James Blaisdell and the Claremont Colleges

by Seth Anderson


James Blaisdell is credited with being “the principal architect” of the model of the Claremont Colleges—the man, “who, more than any other one person, built The Claremont Colleges.”[1] His quotes and aphorisms can be found on Claremont Graduate University campus, the gates of Pomona College, and websites of CGU and the Libraries of the Claremont Colleges.  But other than this, I would venture to guess that few of the students or faculty at the Claremont Colleges know much about the man who first dreamed of building an Oxford model of small colleges in the desert chaparral of Southern California.


In looking at the nature of scholarly inquiry at CGU—what we have been calling the “Claremont Conversation”—it is useful to look in more detail at the life of the man who first started that conversation.
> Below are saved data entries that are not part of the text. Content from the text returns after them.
(** * Verification of lifx-async: request streams, connection pool, conductor
    and frame effects.

    Shallow embedding of [src/lifx/network/connection.py],
    [src/lifx/effects/conductor.py], [src/lifx/effects/frame_effect.py] and
    the catalog of frame effects.  Python floats that are only added,
    multiplied, divided and compared (timeouts, clock readings) are modelled
    as rationals [Q]; floats that go through [math.sin], [**] or [exp] are
    modelled as reals [R]. *)

From Stdlib Require Import ZArith Lia List Bool String.
From Stdlib Require Import QArith Qfield Qring.
From Stdlib Require Import Reals Lra.
From Stdlib Require Import Psatz.
Import ListNotations.

(* ------------------------------------------------------------------ *)
(** ** The request/response engine ([_ActualConnection]) *)

Module Connection.

Local Open Scope Z_scope.

(** [_STATE_UNHANDLED_PKT_TYPE = 223] *)
Definition STATE_UNHANDLED_PKT_TYPE : Z := 223.

(** The parsed LIFX header fields the request paths look at. *)
Record LifxHeader := mkHeader {
  sequence : Z;
  pkt_type : Z
}.

Definition payload := list Byte.byte.

(** One call of [receive_packet(timeout=recv_timeout)]: the transport timed
    out ([LifxTimeoutError]), a datagram parsed into a header and payload,
    or a datagram that [parse_message] rejected (it raises, and the
    exception is not caught by the request loop). *)
Inductive recv_result :=
  | RecvTimeout
  | RecvPacket (h : LifxHeader) (p : payload)
  | RecvMalformed.

(** One iteration of the [while True] polling loop, as the environment
    (the clock and the socket) drives it: the [time.monotonic()] reading
    taken at the top of the loop, the outcome of [receive_packet], and the
    [time.monotonic()] reading taken after a receive timeout. *)
Record poll := mkPoll {
  clock_top : Q;
  received : recv_result;
  clock_after : Q
}.

(** Errors that leave the generator. *)
Inductive lifx_error :=
  | LifxConnectionError
  | LifxTimeoutError
  | LifxUnsupportedCommandError
  | LifxProtocolError.

(** How one attempt (the body of the [try] of one iteration of
    [for attempt in range(max_retries + 1)]) ends. *)
Inductive attempt_end :=
  | AttTimeout              (* built-in [TimeoutError] raised in the attempt *)
  | AttReturn               (* [return]: the stream ends successfully *)
  | AttRaise (e : lifx_error)
  | AttPending.             (* the environment supplied no further poll *)

(** How the whole generator ends. *)
Inductive stream_end :=
  | StreamReturn
  | StreamRaise (e : lifx_error)
  | StreamPending.

Definition yielded := (LifxHeader * payload)%type.

Definition remaining_le_zero (deadline now : Q) : bool :=
  Qle_bool (deadline - now) 0.

(** The receive loop of one attempt of [request_stream]
    (connection.py, the [while True] loop).  Returns the values yielded,
    the final [has_yielded] flag and how the attempt ended. *)
Fixpoint stream_attempt (seq : Z) (expected_pkt_type : option Z)
    (attempt_deadline : Q) (has_yielded : bool) (polls : list poll)
    : list yielded * bool * attempt_end :=
  match polls with
  | [] => ([], has_yielded, AttPending)
  | pl :: rest =>
      if remaining_le_zero attempt_deadline (clock_top pl) then
        if negb has_yielded then ([], has_yielded, AttTimeout)
        else ([], has_yielded, AttReturn)
      else
        match received pl with
        | RecvTimeout =>
            if has_yielded then
              stream_attempt seq expected_pkt_type attempt_deadline has_yielded rest
            else if Qle_bool attempt_deadline (clock_after pl) then
              ([], has_yielded, AttTimeout)
            else
              stream_attempt seq expected_pkt_type attempt_deadline has_yielded rest
        | RecvMalformed => ([], has_yielded, AttRaise LifxProtocolError)
        | RecvPacket h p =>
            if negb (Z.eqb (sequence h) seq) then
              stream_attempt seq expected_pkt_type attempt_deadline has_yielded rest
            else if Z.eqb (pkt_type h) STATE_UNHANDLED_PKT_TYPE then
              ([], has_yielded, AttRaise LifxUnsupportedCommandError)
            else
              match expected_pkt_type with
              | Some t =>
                  if negb (Z.eqb (pkt_type h) t) then
                    ([], has_yielded, AttRaise LifxProtocolError)
                  else
                    let '(ys, hy, e) :=
                      stream_attempt seq expected_pkt_type attempt_deadline true rest in
                    ((h, p) :: ys, hy, e)
              | None =>
                  let '(ys, hy, e) :=
                    stream_attempt seq expected_pkt_type attempt_deadline true rest in
                  ((h, p) :: ys, hy, e)
              end
        end
  end.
James Blaisdell was born in Beloit, Wisconsin in 1867, the son of a philosophy professor at Beloit College.[2]  Beloit was a town that was settled mostly by New England transplants.  The town’s New England heritage could be seen in its architecture, its elm-lined streets, and the college, which was founded by the Presbyterian and Congregationalist denominations in 1845.  James Blaisdell grew up in a strict Calvinist home.  At Beloit College, he received a classical education, which emphasized Greek and Latin, the Bible, U. S. constitutional history, English literature, the natural sciences, and rhetoric.[3]


After graduating from Beloit College in 1889, Blaisdell decided to enter the Christian ministry and went to Hartford Theological Seminar for further study.  He decided upon Hartford because of its conservative reputation and the preferences of his father.  But it was there that Blaisdell first because interested in the higher criticism that was sweeping Biblical studies in the late nineteenth century.[4]
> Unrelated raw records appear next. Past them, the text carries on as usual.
(** C5 as stated fails: the ramp named "solid" has one character. *)
Lemma C5_counterexample :
  CHARSETS !! "solid" = Some solid
  /\ length solid = 1
  /\ ~ (forall (name : string) (ramp : jsstring),
          CHARSETS !! name = Some ramp -> 2 <= length ramp).
Proof.
  split; [reflexivity |]. split; [reflexivity |].
  intros H. specialize (H "solid" solid eq_refl). simpl in H. lia.
Qed.

(** ** C9: derived geometry *)

Lemma derive_frameSize_exact (w : Z) :
  (1 <= w <= 67108864)%Z ->
  derive_frameSize w = of_Z (w * (99 * w / 320) * 3).
Proof.
  intros Hw. unfold derive_frameSize.
  rewrite derive_height_exact by (change (2 ^ 43)%Z with 8796093022208%Z; lia).
  set (h := (99 * w / 320)%Z).
  assert (Hh : (0 <= h <= 33554432)%Z).
  { subst h. split; [apply Z.div_pos; lia |].
    apply Z.div_le_upper_bound; lia. }
  assert (Hwh : (0 <= w * h <= 67108864 * 33554432)%Z).
  { split; [apply Z.mul_nonneg_nonneg; lia |].
    apply Z.mul_le_mono_nonneg; lia. }
  rewrite mul_of_Z
    by (change (2 ^ 53)%Z with 9007199254740992%Z; lia).
  rewrite mul_of_Z
    by (change (2 ^ 53)%Z with 9007199254740992%Z; lia).
  reflexivity.
Qed.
Blaisdell accepted the call to be a minister at a Congregational church in Waukesha, Wisconsin, and later one in Michigan, before finally returning to Beloit College in 1903 as the Chair of the new Bible department and director of the library.  Though he had had no real teaching experience, Blaisdell soon became a respected and well-liked member of the college community.  It was only with some reservations that he accepted the position of president of Pomona College in 1909.[5]   


James Blaisdell was 43 years old when he came to Claremont.  The town that he found was, in his words, “in a rudimentary condition”: streets were unpaved and the few sidewalks were nothing more than paths of crushed granite.[6]  The college campus consisted of seven buildings.  North of the college was an “almost unbroken stretch of sage-brush.”[7] 


Pomona College was in the midst of a financial crisis at the time Blaisdell came.  The two previous presidents had quit after only rather short tenures.  In his first few years as president, Blaisdell undertook a major fundraising campaign and was able to turn the college around.   As one biographer has stated, “The nation reputation of Pomona [was] enhanced by the growing stature of Blaisdell himself.”[8]  Blaisdell’s skill in public speaking, honed by ten years as a minister and seven as a professor, served him well in the capacity of a college president.  In 1917 Blaisdell gave the keynote address at the American Association of Colleges.  A year later he was able to negotiate a professor exchange program with Harvard. This was followed by large grants from the Carnegie Foundation and Rockefeller’s General Education Board. [9]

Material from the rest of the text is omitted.